Palerme, mercredi 4 avril 1787.

Nous avons visité cette après-midi l’agréable et fertile vallée qui, des montagnes du Sud, s’abaisse auprès de Palerme, et dans laquelle serpente la rivière d’Oreto. Ici encore il faut l’œil d’un peintre et une main exercée pour trouver un tableau, et pourtant Kniep a saisi un point de vue ; l’eau, arrêtée, tombe d’une digue à demi ruinée, ombragée par un joli groupe d’arbres : derrière, en remontant la vallée, une libre perspective et quelques maisons champêtres.

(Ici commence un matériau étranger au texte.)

(** main; [fd] is what open answers for the device, [mapped] whether mmap succeeds,
    [message] the uninitialised array. *)
Definition main (fuel : nat) (argv : list bytes) (fd : Z) (mapped : bool) (message : bytes) : code Z :=
  match argv with
  | prog :: arg :: _ =>
      if fd <? 0 then cret 1
      else if negb mapped then cret 1
      else if bool_decide (arg = chars "-i") then
        print ("Interactive shared memory demo. Type 'quit' to exit." +:+ nl) ;;c
        interactive fuel message ;;c cret 0
      else single message arg
  | _ =>
      printf (chars "Usage: " ++ default [] (argv !! 0%nat) ++ chars " <message>" ++ [10]) ;;c
      printf (chars "   or: " ++ default [] (argv !! 0%nat) ++ chars " -i  (interactive mode)" ++ [10]) ;;c
      cret 1
  end.
End client.
Arguments system : clear implicits.

(** ** What it does *)

Lemma echo_text_length n msg : (length (echo_text (u64 (n + 1)) msg) <= 29 + length msg)%nat.
Proof.
  pose proof (u64_bound (n + 1)) as [? ?].
  pose proof (blen_dec 20 (u64 (n + 1)) ltac:(change (10 ^ Z.of_nat 20) with 100000000000000000000; lia) ltac:(lia)).
  unfold echo_text. rewrite !length_app. unfold blen in *.
  change (length (chars "Echo #")) with 6%nat. change (length (chars ": ")) with 2%nat. lia.
Qed.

Une magnifique journée de printemps et une exubérante fertilité répandaient sur toute la vallée le sentiment d’une paix vivifiante, que mon guide maladroit me troubla par sa science, en me racontant avec détail comme quoi Annibal avait livré jadis en ce lieu une bataille, et quels prodigieux exploits s’y étaient accomplis. Je lui reprochai durement cette fatale évocation de fantômes trépassés. « Il est assez triste, lui dis-je, que les moissons soient de temps en temps écrasées, si ce n’est toujours par les éléphants, du moins par les chevaux et les hommes, et l’on ne devrait pas troubler l’imagination et l’arracher à ses rêves paisibles en rappelant de pareilles horreurs. »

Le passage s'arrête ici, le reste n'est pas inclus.